### Directions for this task
Look through the records below for the line with "Definition job_requests (j" and the line with "(** The validator", then return those lines and all lines between, exactly.
[Source data]
(* ===== verification/Serving.v ===== *)
(** Serving ([impossible-server/src/runtime.rs]): the scheduler tasks of all models and the
    blocking pool they share, as one system.

    [Scheduler] answers a dispatched batch on the spot and [Pool] runs jobs that mean nothing;
    here a task gives its batches to the pool, which may refuse them, and a worker answers
    them when it has run them.  A task takes one step per iteration of its loops, so that
    workers, arrivals, stop signals and other holders of the pool come in between. *)

From Stdlib Require Import NArith Lia.
From stdpp Require Import base strings list sets.
From S2P Require Import Prelude Core Cancellation Scheduler Pool.
Import Scheduler.

Local Open Scope string_scope.
Local Open Scope list_scope.
Local Open Scope nat_scope.
Local Open Scope rust_scope.

Module Serving.

(** Where a scheduler task is: collecting requests, in the loop over its pending requests, or
    returned. *)
Inductive Phase := Collecting | Draining | Ended.
Record Task := mk_Task { pending : list Request; phase : Phase }.

(** What the pool is given: a batch of the task of a model, or other work (preflights,
    loading). *)
Inductive Job := Batch (i : nat) (rs : list Request) | Other.
Definition job_requests (j : Job) : list Request := match j with Batch _ rs => rs | Other => [] end.

Record System := mk_System {
  pool : @Pool.BlockingPool Job;
  tasks : list Task;
  received : list Request;
  answers : list Response;
}.

Definition is_ended (t : Task) : bool := match phase t with Ended => true | _ => false end.
Definition holding (t : Task) : nat := if is_ended t then 0 else 1.
(** The tasks that still hold their clone of the pool. *)
Definition live (ts : list Task) : nat := sum_list_with holding ts.

Section system.
Context (engine : nat → RuntimeEngine) (model_id : nat → string) (policy : BatchPolicy).

(** What happens, with the views it meets. *)
Inductive Event :=
| Spawns
| Receives (i : nat) (r : Request)
| Due (i : nat)
| Acts (i : nat) (view : View) (views : nat → View)
| Rests (i : nat) (accepting channel_empty : bool) (views : nat → View) (channel : list Request)
| Stops (i : nat) (views : nat → View) (channel : list Request)
| Closes (i : nat)
| Submits
| Clones
| Drops
| Runs (w : nat) (panics : bool) (views : BatchViews).

Definition with_pool (p : Pool.BlockingPool) (s : System) : System := mk_System p (tasks s) (received s) (answers s).
Definition with_task (i : nat) (t : Task) (s : System) : System := mk_System (pool s) (<[i := t]> (tasks s)) (received s) (answers s).
Definition answer (rs : list Response) (s : System) : System := mk_System (pool s) (tasks s) (received s) (answers s ++ rs).
Definition receive (rs : list Request) (s : System) : System := mk_System (pool s) (tasks s) (received s ++ rs) (answers s).
(** The validator accepts slices that are what the requests were told. *)
Lemma valid_slices_complete (g : string → N) dims out rs : ∀ bv bt vs,
  vectors out = bv ++ vs → input_tokens (usage out) = bt ++ (g <$> (rs ≫= r_inputs)) → len bt = len bv →
  len vs = batch_items rs → Forall (λ v, len v = dims ∧ forallb f32_is_finite v = true) vs →
  Forall (λ r, identity (contract r) = out_model out ∧ default (native_dimensions (contract r)) (dimensions (options r)) = dims ∧
               tokens (cost r) = sum_N (g <$> r_inputs r)) rs →
  (len bv + batch_items rs <= usize_max)%N → (sum_N (g <$> (rs ≫= r_inputs)) <= u64_max)%N →
  valid_slices out rs (sizes_of rs) (len bv) = Some (len bv + batch_items rs)%N.
Proof.
  induction rs as [|r rs IH]; intros bv bt vs Hv Ht Hbt Hvs Hgood Hrs Hsz Hsum.
  { change (batch_items []) with 0%N. by rewrite N.add_0_r. }
  apply Forall_cons in Hrs as [(Hid & Hd & Htok) Hrs]. rewrite batch_items_cons in Hvs, Hsz.
  change ((r :: rs) ≫= r_inputs) with (r_inputs r ++ (rs ≫= r_inputs)) in Ht, Hsum. rewrite fmap_app in Ht, Hsum. rewrite sum_N_app in Hsum.
  set (n := length (r_inputs r)). assert (len (take n vs) = len (r_inputs r)) as Hn.
  { unfold len in *. rewrite length_take. unfold n. lia. }
  rewrite <-(take_drop n vs) in Hv, Hgood, Hvs. rewrite len_app in Hvs. apply Forall_app in Hgood as [Hg1 Hg2].
  set (v1 := take n vs) in *. set (v2 := drop n vs) in *.
  cbn [sizes_of fmap list_fmap valid_slices]. rewrite bool_decide_eq_true_2 by done. cbn [negb].
  assert (checked_add usize_max (len bv) (len (r_inputs r)) = Some (len bv + len (r_inputs r))%N) as -> by (apply checked_add_Some; lia).
  cbn [mbind option_bind]. rewrite Hv, <-Hn, get_range_mid. cbn [mbind option_bind].
  rewrite Ht, Hn, <-Hbt, <-(len_fmap g (r_inputs r)), get_range_mid. cbn [mbind option_bind]. rewrite Hbt, len_fmap.
  unfold try_from. rewrite Htok, (proj2 (N.leb_le _ _)) by lia. cbn [mbind option_bind].
  assert (checked_sum u64_max (g <$> r_inputs r) = Some (sum_N (g <$> r_inputs r))) as -> by (apply checked_sum_Some; split; [done|lia]).
  cbn [mbind option_bind]. rewrite N.eqb_refl. cbn [negb].
  assert (existsb (λ v, negb (len v =? default (native_dimensions (contract r)) (dimensions (options r)))%N
      || negb (forallb f32_is_finite v)) v1 = false) as ->.
  { rewrite Hd. clear -Hg1. induction Hg1 as [|v l [Hl Hf] _ IH]; [done|]. simpl. by rewrite Hl, Hf, N.eqb_refl. }
  rewrite app_assoc in Hv. rewrite app_assoc in Ht.
  specialize (IH (bv ++ v1) (bt ++ (g <$> r_inputs r)) v2 Hv Ht). rewrite !len_app, len_fmap, Hn in IH.
  rewrite batch_items_cons, N.add_assoc. apply IH; [lia|lia|done|done|lia|lia].
Qed.

(** A request the engine admitted: its contract and its cost are the engine's. *)
Record admitted_by (s : StateLock) (rq : RequestedModel) (o : EmbedOptions) (r : Request) : Prop := {
  ad_options : options r = o;
  ad_contract : resolved_model_contract s rq = Ok (identity (contract r), native_dimensions (contract r));
  ad_cost : preflight_with_options s rq (mk_EmbeddingBatch (r_inputs r)) o = Ok (cost r);
}.

(** The token count of an input. *)
Definition count_of (m : LoadedModel) (o : EmbedOptions) (text : string) : N :=
  match encode_input m o text with Ok e => encoding_len e | Err _ => 0%N end.

Lemma counts_of m o ins encodings :
  Forall2 (λ text e, encode_input m o text = Ok e) ins encodings → encoding_len <$> encodings = count_of m o <$> ins.
Proof. induction 1 as [|t e l k H _ IH]; [done|]. rewrite !fmap_cons, IH. unfold count_of. by rewrite H. Qed.

Lemma contract_Ok s rq i d m :
  loaded_model s = Ok m → resolved_model_contract s rq = Ok (i, d) →
  i = lm_identity m ∧ d = Manifest.native (Manifest.dimensions (lm_manifest m)).
Proof.
  unfold resolved_model_contract. intros ->. cbn [result_bind]. intros H. apply Config.ensure_Ok in H as [_ H].
  apply bind_Ok in H as (n & Hn & H). apply Config.ensure_Ok in H as [_ [= <- <-]]. apply ok_or_Ok in Hn. unfold try_from in Hn.
  destruct (_ <=? _)%N; [|done]. by injection Hn as <-.
Qed.

(** C21: the engine keeps its promises to the scheduler.  Requests admitted on the engine's
    own contract and preflight, whose inputs all have at least one token, run as one native
    batch: if the engine answers at all, the scheduler's validation of the answer against
    every request succeeds, so no caller's result is dropped for disagreeing with what the
    engine had announced. *)
Theorem onnx_output_accepted s poisoned rq act o rs out m :
  loaded_model s = Ok m → identity_is_complete (lm_identity m) = true →
  Forall (admitted_by s rq o) rs → Forall (λ text, count_of m o text ≠ 0%N) (rs ≫= r_inputs) →
  (batch_items rs <= usize_max)%N →
  embed_with_options s poisoned rq (mk_EmbeddingBatch (rs ≫= r_inputs)) act o = Some (Ok out) →
  valid_engine_output out rs (sizes_of rs) = true.
Proof.
  intros Hm Hid Hrs Hne Hsz Hout. apply embed_Ok in Hout as (m' & Hm' & _ & [(encs & Hencs & Hu) Hmod Hcount Hvec] & _).
  rewrite Hm in Hm'. injection Hm' as <-. cbn [inputs] in *. rewrite (counts_of m o _ _ Hencs) in Hu.
  apply EmbeddingUsage_new_Ok in Hu as (_ & Hu & Hsum). unfold valid_engine_output.
  assert (checked_sum usize_max (sizes_of rs) = Some (batch_items rs)) as -> by by apply checked_sum_Some.
  assert (len (vectors out) = batch_items rs) as Hlen.
  { rewrite <-len_bind. unfold len. by rewrite Hcount. }
  rewrite Hlen, Hu. cbn [input_tokens]. rewrite len_fmap, len_bind, N.eqb_refl, Hmod, Hid. cbn [negb orb].
  pose proof (valid_slices_complete (count_of m o) (default (Manifest.native (Manifest.dimensions (lm_manifest m))) (dimensions o))
    out rs [] [] (vectors out)) as Hv. change (len []) with 0%N in Hv. rewrite N.add_0_l in Hv.
  rewrite Hv; [apply N.eqb_refl|done|by rewrite Hu|done|done|done| |done|done].
  clear Hv. rewrite Forall_forall in *. intros r Hr. destruct (Hrs r Hr) as [Ho Hc Hp].
  destruct (contract_Ok _ _ _ _ _ Hm Hc) as [Hi Hn]. rewrite Hi, Hn, Ho, Hmod. split_and!; [done|done|].
  destruct (preflight_Ok _ _ _ _ _ Hp) as (m' & encs' & Hm' & _ & Hencs' & -> & _). rewrite Hm in Hm'. injection Hm' as <-.
  cbn [tokens inputs] in *. rewrite <-(counts_of m o _ _ Hencs'). f_equal.
  assert (Forall (λ text, count_of m o text ≠ 0%N) (r_inputs r)) as Hr0.
  { apply Forall_forall. intros t Ht. rewrite Forall_forall in Hne. apply Hne, list_elem_of_bind. by exists r. }
  clear -Hencs' Hr0. induction Hencs' as [|t e l k He _ IH]; [done|]. apply Forall_cons in Hr0 as [H1 H2].
  rewrite !fmap_cons, IH by done. f_equal. unfold count_of in H1. rewrite He in H1. lia.
Qed.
[/Source data]
### Result for this task
Definition job_requests (j : Job) : list Request := match j with Batch _ rs => rs | Other => [] end.

Record System := mk_System {
  pool : @Pool.BlockingPool Job;
  tasks : list Task;
  received : list Request;
  answers : list Response;
}.

Definition is_ended (t : Task) : bool := match phase t with Ended => true | _ => false end.
Definition holding (t : Task) : nat := if is_ended t then 0 else 1.
(** The tasks that still hold their clone of the pool. *)
Definition live (ts : list Task) : nat := sum_list_with holding ts.

Section system.
Context (engine : nat → RuntimeEngine) (model_id : nat → string) (policy : BatchPolicy).

(** What happens, with the views it meets. *)
Inductive Event :=
| Spawns
| Receives (i : nat) (r : Request)
| Due (i : nat)
| Acts (i : nat) (view : View) (views : nat → View)
| Rests (i : nat) (accepting channel_empty : bool) (views : nat → View) (channel : list Request)
| Stops (i : nat) (views : nat → View) (channel : list Request)
| Closes (i : nat)
| Submits
| Clones
| Drops
| Runs (w : nat) (panics : bool) (views : BatchViews).

Definition with_pool (p : Pool.BlockingPool) (s : System) : System := mk_System p (tasks s) (received s) (answers s).
Definition with_task (i : nat) (t : Task) (s : System) : System := mk_System (pool s) (<[i := t]> (tasks s)) (received s) (answers s).
Definition answer (rs : list Response) (s : System) : System := mk_System (pool s) (tasks s) (received s) (answers s ++ rs).
Definition receive (rs : list Request) (s : System) : System := mk_System (pool s) (tasks s) (received s ++ rs) (answers s).
(** The validator accepts slices that are what the requests were told. *)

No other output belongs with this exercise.